(this blog post was written by group #3 as a writing assignment)
Last week in class we were introduced to genome assembly and validation by using an open-source bacterial genome assembly program A5-miseq. This program produces high quality genome assemblies by automating processes such data processing, error correction, contig and scaffold assembly, and final verification. It is an updated version that is specifically designed for Illumina Miseq reads.
Students less familiar with using the command line were given the opportunity to practice changing directories and entering commands with files for input or output, while those with experience in the process were able to help out the other. We downloaded the A5-miseq pipeline and ran our sequence reads through it. This pipeline is used in data cleaning, error correction, contig assembly, and scaffolding. While giving the program time to do its work, we discussed the steps that were being performed to produce the edited contiguous sequences that we would work with next.
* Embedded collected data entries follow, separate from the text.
(** [DELETE /api/content/:key]. *)
Definition deleteContent (key : string) (srv : Server) : Response * Server :=
  let call :=
    mongoose srv (fun db =>
      inr (deleteFirst (fun c => String.eqb (Cont.key c) key) (Content db))) in
  match call with
  | inl e => (Json 500 (BThrown e), srv)
  | inr None => (Json 404 (BError "Content not found"), srv)
  | inr (Some (_, l)) =>
      (Json 200 (BMessage "Content deleted successfully"),
       withMongo srv (withContent (mongo srv) l))
  end.

(** ** Analytics route *)

(** [getItemAmount]; a stored item is never [null], so [item?.data] is
    [item.data]. *)
Definition getItemAmount (item : Item.t) : JSNumber :=
  let data := jsOr (Item.data item) (JObj []) in
  let candidates :=
    [jsGet data "price"; jsGet data "amount"; jsGet data "total"; jsGet data "cost"] in
  firstAmount candidates.

(** The clock readings of one analytics request: [end = new Date()],
    [start = new Date()], and the later readings that stand in for a missing
    stamp, indexed by the position of the record they are taken for. *)
Record AnalyticsClock : Type := mkAnalyticsClock {
  nowEnd : Z;
  nowStart : Z;
  nowLater : nat -> Z
}.

(** [typeof req.query.range === "string" ? req.query.range : "7d"]. *)
Definition queryRange (query : JSValue) : string :=
  match query with JStr s => s | _ => "7d" end.

(** [start] after [start.setDate(end.getDate() - (days - 1))]. *)
Definition rangeStart (zone : Zone) (days : Z) (clk : AnalyticsClock) : Z :=
  setDate zone (nowStart clk) (getDate zone (nowEnd clk) - (days - 1)).

Definition within (lo hi d : Z) : bool := (lo <=? d) && (d <=? hi).

(** [stamp || fallback] for a numeric stamp that may be missing. *)
Definition stampOr (stamp : option Z) (fallback : Z) : Z :=
  match stamp with
  | Some c => if Z.eqb c 0 then fallback else c
  | None => fallback
  end.

(** [baseUserCount] and the [createdAt] of [usersInRange]. *)
Definition userStamps (clk : AnalyticsClock) (start end_ : Z) (srv : Server)
  : Z * list Z :=
  if negb (mongoConnected srv) then
    let users :=
      imap (fun i user => stampOr (Usr.createdAt user) (nowLater clk i))
           (users (localDB srv)) in
    (Z.of_nat (length (List.filter (fun c => c <? start) users)),
     List.filter (within start end_) users)
  else
    let stamps := omap Usr.createdAt (User (mongo srv)) in
    (Z.of_nat (length (List.filter (fun c => c <? start) stamps)),
     List.filter (within start end_) stamps).

(** [totalBookings] and the [createdAt] of [requestsInRange]. *)
Definition requestStamps (clk : AnalyticsClock) (start end_ : Z) (srv : Server)
  : Z * list Z :=
  if negb (mongoConnected srv) then
    let requests := marketplaceRequests (localDB srv) in
    (Z.of_nat (length requests),
     List.filter (within start end_)
       (imap (fun i r => stampOr (Some (Req.createdAt r)) (nowLater clk i)) requests))
  else
    let requests := MarketplaceRequest (mongo srv) in
    (Z.of_nat (length requests),
     List.filter (within start end_) (map Req.createdAt requests)).

(** The [reduce] that counts records per date key:
    [acc[key] = (acc[key] || 0) + 1]. *)
Definition countByDay (stamps : list Z) : gmap string Z :=
  fold_left (fun acc c =>
               let key := toDateKey c in
               <[key := default 0 (acc !! key) + 1]> acc)
            stamps ∅.

(** [bucketKeys.map] with the running [cumulative] threaded through. *)
Fixpoint growth (userCounts : gmap string Z) (cumulative : Z) (bucketKeys : list string)
  : list (string * Z) :=
  match bucketKeys with
  | [] => []
  | key :: rest =>
      let cumulative' := cumulative + default 0 (userCounts !! key) in
      (key, cumulative') :: growth userCounts cumulative' rest
  end.

Definition perDay (bookingCounts : gmap string Z) (bucketKeys : list string)
  : list (string * Z) :=
  map (fun key => (key, default 0 (bookingCounts !! key))) bucketKeys.

(** [new Date(item.approvedAt || item.createdAt || Date.now())] in the local
    branch: [approvedAt] is a [Date] when present, [createdAt] a number. *)
Definition itemDate (later : Z) (item : Item.t) : Z :=
  match Item.approvedAt item with
  | Some a => a
  | None => stampOr (Some (Item.createdAt item)) later
  end.

(** The items selected for the window [[lo, hi]]: the [filter] of the local
    branch, the [$or] query of the connected one. *)
Definition itemsIn (clk : AnalyticsClock) (lo hi : Z) (srv : Server) : list Item.t :=
  if negb (mongoConnected srv) then
    map snd
      (List.filter (fun '(i, item) => within lo hi (itemDate (nowLater clk i) item))
                   (imap pair (marketplaceItems (localDB srv))))
  else
    List.filter
      (fun item =>
         match Item.approvedAt item with
         | Some a => within lo hi a
         | None => false
         end
         || within lo hi (Item.createdAt item))
      (MarketplaceItem (mongo srv)).

Record Analytics : Type := mkAnalytics {
  range : string;
  buckets : list Z;
  userGrowth : list (string * Z);
  bookings : list (string * Z);
  totalBookings : Z;
  itemsForRange : list Item.t;
  itemsForMonth : list Item.t
}.

(** [GET /api/analytics], up to the selection of the items whose amounts are
    summed; [None] when the bucket loop ran out of [fuel]. *)
Definition getAnalytics (zone : Zone) (fuel : nat) (query : JSValue)
    (clk : AnalyticsClock) (srv : Server) : option Analytics :=
  let range := queryRange query in
  let days := parseRangeDays range in
  let end_ := nowEnd clk in
  let start := rangeStart zone days clk in
  match buildDateBuckets zone fuel start end_ with
  | None => None
  | Some buckets =>
      let bucketKeys := map toDateKey buckets in
      let '(baseUserCount, usersInRange) := userStamps clk start end_ srv in
      let userCounts := countByDay usersInRange in
      let '(totalBookings, requestsInRange) := requestStamps clk start end_ srv in
      let bookingCounts := countByDay requestsInRange in
      let monthStart := newDateYM1 zone (getFullYear zone end_) (getMonth zone end_) in
      Some (mkAnalytics range buckets
              (growth userCounts baseUserCount bucketKeys)
              (perDay bookingCounts bucketKeys)
              totalBookings
              (itemsIn clk start end_ srv)
              (itemsIn clk monthStart end_ srv))
  end.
After the A5-miseq finalized the data, it was time for assembly validation. We looked at the output of the pipeline to verify three things. First, we used the A5-miseq information to check that the sample sequenced produced an acceptable number of contigs (less than 200) and a realistic genome size (for example, Vibrio species normally have around a 5Mb genome). Too many contigs would mean we had a very low quality sequence, and if the number of base pairs was too large, this could mean that our sample was contaminated. Second, we wanted to make sure that specific genes were present and there weren’t large numbers of duplicate genes, because this would also tell us that our sample might be contaminated with more than one bug. We performed this step using the program Phylosift, and we even had one its developers in class to assist us if we had any questions! The third step was to run our 16s rRNA sequence through Basic Local Alignment Search Tool (BLAST), as we did with our Sanger sequences a few weeks earlier. This step was used to verify that we had sequenced the same bacteria that we selected from our 16S sanger reads.
If everything looked alright with our genomes, we uploaded them to Rapid Annotation using Subsystem Technology (RAST) to be annotated. Once in RAST after a day or two will let us determine what kind of Genus and Species is.